Channel-based mixing has long been the standard paradigm for audio professionals in both studio and live performance contexts, owing to its intuitive, signal-oriented workflow. While this approach excels in conventional stereo and multichannel formats, it offers limited native support for advanced spatial applications. As immersive audio formats become increasingly popular for virtual and augmented reality, new mechanisms are needed to allow engineers to work directly within spatial domains rather than adapting channel-based setups to fit immersive content. This paper presents an interactive software system for mixing First-Order Ambisonic (FOA) soundfields in real time. The system accepts A-format recordings from tetrahedral microphones, including the Sennheiser Ambeo and the Core Sound TetraMic. It converts them to B-format using a directional beamforming approach, in which the individual dimensions (left, right, front, back, top, bottom) are independently crossfaded between sources. Each directional beam is extracted via a dot product with a corresponding spherical harmonic steering vector, crossfaded between the two input soundfields, and reencoded into a new B-format using an outer product reconstruction. The program architecture is designed to accommodate future extensions to additional Ambisonic microphone formats, including the Røde SoundField, the Zylia ZM-1, and the Eigenmike. This positions the platform toward a microphone-agnostic encoding and mixing platform. By parameterizing the encoding stage through a gain-factored matrix, the directional steering vectors can be reconfigured to reflect the capsule geometry of any tetrahedral target microphone array.
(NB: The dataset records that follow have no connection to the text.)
(** The exact matrix of an operation, for the gates that have one. *)
Fixpoint xmatrix (op : qml.Operation) : option XMatrix2 :=
  match op with
  | qml.PauliX _ => Some (mkXM2 XC0 XC1 XC1 XC0)
  | qml.PauliZ _ => Some (mkXM2 XC1 XC0 XC0 (XCconj (Q2neg (fst XC1), Q2zero)))
  | qml.Hadamard _ =>
      Some (mkXM2 XCinv_sqrt2 XCinv_sqrt2 XCinv_sqrt2
                  (Q2neg (fst XCinv_sqrt2), Q2zero))
  | qml.S _ => Some (mkXM2 XC1 XC0 XC0 XCi)
  | qml.T _ => Some (mkXM2 XC1 XC0 XC0 (fst XCinv_sqrt2, fst XCinv_sqrt2))
  | qml.RZ _ _ => None
  | qml.QubitUnitary _ _ => None
  | qml.adjoint op' =>
      match xmatrix op' with
      | Some M => Some (XMadjoint M)
      | None => None
      end
  end.

Fixpoint xtensor (n : nat) : Type :=
  match n with
  | O => XC
  | Datatypes.S k => (xtensor k * xtensor k)%type
  end.

Fixpoint xinterp (n : nat) : xtensor n -> tensor n :=
  match n with
  | O => fun a => XCtoC a
  | Datatypes.S k => fun a => (xinterp k (fst a), xinterp k (snd a))
  end.

Fixpoint xtzero (n : nat) : xtensor n :=
  match n with
  | O => XC0
  | Datatypes.S k => (xtzero k, xtzero k)
  end.

Fixpoint xbasis0 (n : nat) : xtensor n :=
  match n with
  | O => XC1
  | Datatypes.S k => (xbasis0 k, xtzero k)
  end.

Fixpoint xtadd (n : nat) : xtensor n -> xtensor n -> xtensor n :=
  match n with
  | O => fun a b => XCadd a b
  | Datatypes.S k => fun a b => (xtadd k (fst a) (fst b), xtadd k (snd a) (snd b))
  end.

Fixpoint xtscale (n : nat) (c : XC) : xtensor n -> xtensor n :=
  match n with
  | O => fun a => XCmul c a
  | Datatypes.S k => fun a => (xtscale k c (fst a), xtscale k c (snd a))
  end.

Fixpoint xflatten (n : nat) : xtensor n -> list XC :=
  match n with
  | O => fun a => [a]
  | Datatypes.S k => fun a => xflatten k (fst a) ++ xflatten k (snd a)
  end.

Fixpoint xapply_matrix (M : XMatrix2) (n w : nat) : xtensor n -> option (xtensor n) :=
  match n with
  | O => fun _ => None
  | Datatypes.S k => fun a =>
      match w with
      | O => Some (xtadd k (xtscale k (x00 M) (fst a)) (xtscale k (x01 M) (snd a)),
                   xtadd k (xtscale k (x10 M) (fst a)) (xtscale k (x11 M) (snd a)))
      | Datatypes.S w' =>
          match xapply_matrix M k w' (fst a), xapply_matrix M k w' (snd a) with
          | Some lo, Some hi => Some (lo, hi)
          | _, _ => None
          end
      end
  end.

Fixpoint xapply_operations (n : nat) (ops : list qml.Operation) (psi : xtensor n)
  : option (xtensor n) :=
  match ops with
  | [] => Some psi
  | op :: rest =>
      match xmatrix op with
      | Some M =>
          match xapply_matrix M n (qml.wire op) psi with
          | Some psi' => xapply_operations n rest psi'
          | None => None
          end
      | None => None
      end
  end.

(** * Properties *)

(** ** Arithmetic of the constants *)

Lemma sqrt2_neq_0 : sqrt 2 <> 0.
Proof. apply Rgt_not_eq, sqrt_lt_R0; lra. Qed.

Lemma inv_sqrt2_sqr : qml.INV_SQRT2 * qml.INV_SQRT2 = 1 / 2.
Proof.
  unfold qml.INV_SQRT2.
  replace (1 / sqrt 2 * (1 / sqrt 2)) with (1 / (sqrt 2 * sqrt 2))
    by (field; apply sqrt2_neq_0).
  rewrite sqrt_sqrt by lra. reflexivity.
Qed.

Lemma cos_sin_sqr (t : R) : cos t * cos t + sin t * sin t = 1.
Proof. generalize (sin2_cos2 t); unfold Rsqr; lra. Qed.

Lemma Cnorm2_Cexp (t : R) : Cnorm2 (Cexp t) = 1.
Proof. unfold Cnorm2, Cexp; simpl. apply cos_sin_sqr. Qed.

Lemma Cnorm2_nonneg (a : C) : 0 <= Cnorm2 a.
Proof. unfold Cnorm2; nra. Qed.

Lemma Cnorm2_Cmult (a b : C) : Cnorm2 (Cmult a b) = Cnorm2 a * Cnorm2 b.
Proof. unfold Cnorm2, Cmult; simpl; ring. Qed.

(** ** Unitarity of the gate matrices *)

Ltac matrix_eq :=
  unfold unitary, Mmult, Madjoint, I2, C1, C0, Ci, RtoC, Cplus, Cmult, Cconj, Cexp;
  simpl.

Lemma Madjoint_involutive (A : Matrix2) : Madjoint (Madjoint A) = A.
Proof.
  destruct A as [[a1 a2] [b1 b2] [c1 c2] [d1 d2]].
  unfold Madjoint, Cconj; simpl. rewrite !Ropp_involutive. reflexivity.
Qed.

Lemma unitary_Madjoint (A : Matrix2) : unitary A -> unitary (Madjoint A).
Proof.
  intros [H1 H2]. split; rewrite Madjoint_involutive; assumption.
Qed.

Lemma unitary_PauliX w : unitary (qml.matrix (qml.PauliX w)).
Proof. split; matrix_eq; repeat f_equal; lra. Qed.

Lemma unitary_PauliZ w : unitary (qml.matrix (qml.PauliZ w)).
Proof. split; matrix_eq; repeat f_equal; lra. Qed.

Lemma unitary_Hadamard w : unitary (qml.matrix (qml.Hadamard w)).
Proof.
  pose proof inv_sqrt2_sqr as Hs.
  split; matrix_eq; repeat f_equal; lra.
Qed.

Lemma unitary_S w : unitary (qml.matrix (qml.S w)).
Proof. split; matrix_eq; repeat f_equal; lra. Qed.

Lemma unitary_T w : unitary (qml.matrix (qml.T w)).
Proof.
  pose proof (cos_sin_sqr (PI / 4)) as Ht.
  split; matrix_eq; repeat f_equal; lra.
Qed.

Lemma unitary_RZ phi w : unitary (qml.matrix (qml.RZ phi w)).
Proof.
  pose proof (cos_sin_sqr (phi / 2)) as Hp.
  pose proof (cos_sin_sqr (- phi / 2)) as Hm.
  split; matrix_eq; repeat f_equal; lra.
Qed.

Lemma unitary_U : unitary I4.U.
Proof.
  pose proof inv_sqrt2_sqr as Hs. unfold qml.INV_SQRT2 in Hs.
  assert (Hn : -1 / sqrt 2 = - (1 / sqrt 2)) by (field; apply sqrt2_neq_0).
  split; unfold I4.U; matrix_eq; rewrite Hn; repeat f_equal; lra.
Qed.

Lemma unitary_matrix (op : qml.Operation) :
  well_formed_op op -> unitary (qml.matrix op).
Proof.
  induction op; intros H.
  - apply unitary_PauliX.
  - apply unitary_PauliZ.
  - apply unitary_Hadamard.
  - apply unitary_S.
  - apply unitary_T.
  - apply unitary_RZ.
  - exact H.
  - simpl. apply unitary_Madjoint, IHop, H.
Qed.

(** ** Norm preservation *)

Lemma unitary_columns (M : Matrix2) :
  unitary M ->
  Cnorm2 (m00 M) + Cnorm2 (m10 M) = 1 /\
  Cnorm2 (m01 M) + Cnorm2 (m11 M) = 1 /\
  fst (m00 M) * fst (m01 M) + snd (m00 M) * snd (m01 M)
    + fst (m10 M) * fst (m11 M) + snd (m10 M) * snd (m11 M) = 0 /\
  fst (m00 M) * snd (m01 M) - snd (m00 M) * fst (m01 M)
    + fst (m10 M) * snd (m11 M) - snd (m10 M) * fst (m11 M) = 0.
Proof.
  destruct M as [[a1 a2] [b1 b2] [c1 c2] [d1 d2]].
  unfold unitary, Mmult, Madjoint, I2, C1, C0, RtoC, Cplus, Cmult, Cconj, Cnorm2; simpl.
  intros [H _]. injection H as E1 E2 E3 E4 E5 E6 E7 E8.
  repeat split; lra.
Qed.

Lemma norm2_combination (n : nat) (a b : C) (x y : tensor n) :
  norm2 n (tadd n (tscale n a x) (tscale n b y))
  = Cnorm2 a * norm2 n x + Cnorm2 b * norm2 n y
    + 2 * (fst a * fst b + snd a * snd b) * dot_re n x y
    - 2 * (fst a * snd b - snd a * fst b) * dot_im n x y.
Proof.
  induction n as [|k IH].
  - destruct a as [a1 a2], b as [b1 b2], x as [x1 x2], y as [y1 y2].
    simpl. unfold Cnorm2, Cplus, Cmult; simpl. ring.
  - destruct x as [x1 x2], y as [y1 y2]; simpl.
    rewrite (IH x1 y1), (IH x2 y2). ring.
Qed.

Lemma norm2_mix (n : nat) (M : Matrix2) (x y : tensor n) :
  unitary M ->
  norm2 n (tadd n (tscale n (m00 M) x) (tscale n (m01 M) y))
  + norm2 n (tadd n (tscale n (m10 M) x) (tscale n (m11 M) y))
  = norm2 n x + norm2 n y.
Proof.
  intros HU. destruct (unitary_columns M HU) as (H1 & H2 & H3 & H4).
  rewrite !norm2_combination.
  transitivity
    ((Cnorm2 (m00 M) + Cnorm2 (m10 M)) * norm2 n x
     + (Cnorm2 (m01 M) + Cnorm2 (m11 M)) * norm2 n y
     + 2 * (fst (m00 M) * fst (m01 M) + snd (m00 M) * snd (m01 M)
            + fst (m10 M) * fst (m11 M) + snd (m10 M) * snd (m11 M)) * dot_re n x y
     - 2 * (fst (m00 M) * snd (m01 M) - snd (m00 M) * fst (m01 M)
            + fst (m10 M) * snd (m11 M) - snd (m10 M) * fst (m11 M)) * dot_im n x y).
  - ring.
  - rewrite H1, H2, H3, H4. ring.
Qed.

Lemma apply_matrix_norm2 (M : Matrix2) :
  unitary M ->
  forall n w (psi psi' : tensor n),
    apply_matrix M n w psi = Some psi' -> norm2 n psi' = norm2 n psi.
Proof.
  intros HU. induction n as [|k IH]; intros w psi psi' H.
  - discriminate.
  - destruct psi as [lo hi]. destruct w as [|w']; simpl in H.
    + injection H as <-. simpl. apply norm2_mix, HU.
    + destruct (apply_matrix M k w' lo) as [lo'|] eqn:El; [|discriminate].
      destruct (apply_matrix M k w' hi) as [hi'|] eqn:Eh; [|discriminate].
      injection H as <-. simpl.
      rewrite (IH _ _ _ El), (IH _ _ _ Eh). reflexivity.
Qed.

(** A wire on the device can always be acted on. *)
Lemma apply_matrix_defined (M : Matrix2) :
  forall n w (psi : tensor n),
    (w < n)%nat -> exists psi', apply_matrix M n w psi = Some psi'.
Proof.
  induction n as [|k IH]; intros w psi Hw.
  - lia.
  - destruct psi as [lo hi]. destruct w as [|w']; simpl.
    + eexists; reflexivity.
    + destruct (IH w' lo) as [lo' El]; [lia|].
      destruct (IH w' hi) as [hi' Eh]; [lia|].
      rewrite El, Eh. eexists; reflexivity.
Qed.

Lemma apply_operations_norm2 (n : nat) (ops : list qml.Operation) :
  Forall well_formed_op ops ->
  forall psi psi' : tensor n,
    qml.apply_operations n ops psi = Some psi' -> norm2 n psi' = norm2 n psi.
Proof.
  induction 1 as [|op rest Hop _ IH]; intros psi psi' H; simpl in H.
  - injection H as <-. reflexivity.
  - destruct (apply_matrix (qml.matrix op) n (qml.wire op) psi) as [phi|] eqn:E;
      [|discriminate].
    rewrite (IH _ _ H).
    eapply apply_matrix_norm2; [apply unitary_matrix, Hop | exact E].
Qed.

Lemma apply_operations_defined (n : nat) (ops : list qml.Operation) :
  Forall (fun op => (qml.wire op < n)%nat) ops ->
  forall psi : tensor n, exists psi', qml.apply_operations n ops psi = Some psi'.
Proof.
  induction 1 as [|op rest Hop _ IH]; intros psi; simpl.
  - eexists; reflexivity.
  - destruct (apply_matrix_defined (qml.matrix op) n (qml.wire op) psi Hop) as [phi E].
    rewrite E. apply IH.
Qed.

Lemma norm2_tzero (n : nat) : norm2 n (tzero n) = 0.
Proof.
  induction n as [|k IH]; simpl.
  - unfold Cnorm2, C0, RtoC; simpl; ring.
  - rewrite IH; ring.
Qed.

Lemma norm2_basis0 (n : nat) : norm2 n (basis0 n) = 1.
Proof.
  induction n as [|k IH]; simpl.
  - unfold Cnorm2, C1, RtoC; simpl; ring.
  - rewrite IH, norm2_tzero; ring.
Qed.

Lemma Rsum_app (l1 l2 : list R) : Rsum (l1 ++ l2) = Rsum l1 + Rsum l2.
Proof.
  induction l1 as [|x l1 IH]; simpl.
  - ring.
  - unfold Rsum in *; simpl. rewrite IH. ring.
Qed.

Lemma norm2_flatten (n : nat) (psi : tensor n) :
  Rsum (map Cnorm2 (flatten n psi)) = norm2 n psi.
Proof.
  induction n as [|k IH]; simpl.
  - unfold Rsum; simpl; ring.
  - rewrite map_app, Rsum_app, !IH. reflexivity.
Qed.

Lemma length_flatten (n : nat) (psi : tensor n) :
  List.length (flatten n psi) = (2 ^ n)%nat.
Proof.
  induction n as [|k IH]; simpl.
  - reflexivity.
  - rewrite length_app, !IH. lia.
Qed.

(** ** Runs of well-formed tapes *)

Lemma execute_state (dev : qml.Device) (ops : list qml.Operation) :
  Forall well_formed_op ops ->
  Forall (on_device (qml.num_wires dev)) ops ->
  exists v, qml.execute dev (qml.mkTape ops qml.state) = Some (qml.StateVector v)
            /\ Rsum (map Cnorm2 v) = 1
            /\ List.length v = (2 ^ qml.num_wires dev)%nat.
Proof.
  intros Hwf Hw. unfold qml.execute; simpl.
  destruct (apply_operations_defined _ ops Hw (basis0 (qml.num_wires dev))) as [psi E].
  rewrite E. exists (flatten _ psi). split; [reflexivity|]. split.
  - rewrite norm2_flatten, (apply_operations_norm2 _ ops Hwf _ _ E).
    apply norm2_basis0.
  - apply length_flatten.
Qed.

Lemma Rsum_nonneg (l : list R) : Forall (fun x => 0 <= x) l -> 0 <= Rsum l.
Proof.
  induction 1 as [|x l Hx _ IH]; unfold Rsum in *; simpl; lra.
Qed.

Lemma marginal_nonneg (n : nat) (ws : list nat) (amps : list C) (k : nat) :
  0 <= marginal n ws amps k.
Proof.
  unfold marginal. apply Rsum_nonneg.
  apply Forall_forall. intros x Hx.
  apply in_map_iff in Hx as (i & <- & _). apply Cnorm2_nonneg.
Qed.

(** On three wires, [probs(wires=[0, 1, 2])] lists the squared moduli of the
    eight amplitudes in order. *)
Lemma marginal_all3 (psi : tensor 3) :
  map (marginal 3 [0; 1; 2]%nat (flatten 3 psi)) (seq 0 8)
  = map (fun a => Cnorm2 a + 0) (flatten 3 psi).
Proof.
  destruct psi as [[[a0 a1] [a2 a3]] [[a4 a5] [a6 a7]]].
  reflexivity.
Qed.

Lemma Rsum_map_plus0 (l : list C) :
  Rsum (map (fun a => Cnorm2 a + 0) l) = Rsum (map Cnorm2 l).
Proof.
  induction l as [|a l IH]; unfold Rsum in *; simpl; [reflexivity|].
  rewrite IH. ring.
Qed.

Lemma execute_probs3 (ops : list qml.Operation) :
  Forall well_formed_op ops ->
  Forall (on_device 3) ops ->
  exists p, qml.execute (qml.device 3) (qml.mkTape ops (qml.probs [0; 1; 2]%nat))
            = Some (qml.Probabilities p)
            /\ Forall (fun x => 0 <= x) p
            /\ Rsum p = 1
            /\ List.length p = 8%nat.
Proof.
  intros Hwf Hw. unfold qml.execute; simpl qml.num_wires; simpl qml.operations.
  destruct (apply_operations_defined 3 ops Hw (basis0 3)) as [psi E].
  rewrite E. unfold qml.measure, qml.measurement.
  change (wires_ok 3 [0; 1; 2]%nat) with true. cbv iota.
  eexists. split; [reflexivity|]. split; [|split].
  - apply Forall_forall. intros x Hx.
    apply in_map_iff in Hx as (k & <- & _). apply marginal_nonneg.
  - change (2 ^ List.length [0; 1; 2])%nat with 8%nat.
    rewrite marginal_all3, Rsum_map_plus0, norm2_flatten.
    rewrite (apply_operations_norm2 _ ops Hwf _ _ E). apply norm2_basis0.
  - rewrite length_map, length_seq. reflexivity.
Qed.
Future iterations of the program can extend the beamforming framework beyond the first-order WXYZ dimensions, enabling the integration of higher-order ambisonic encoding to improve spatial resolution and directional accuracy. The primary contribution of this program is a streamlined interface for ambisonic processing, designed to make scene-based mixing accessible to engineers and sound designers working in immersive audio production.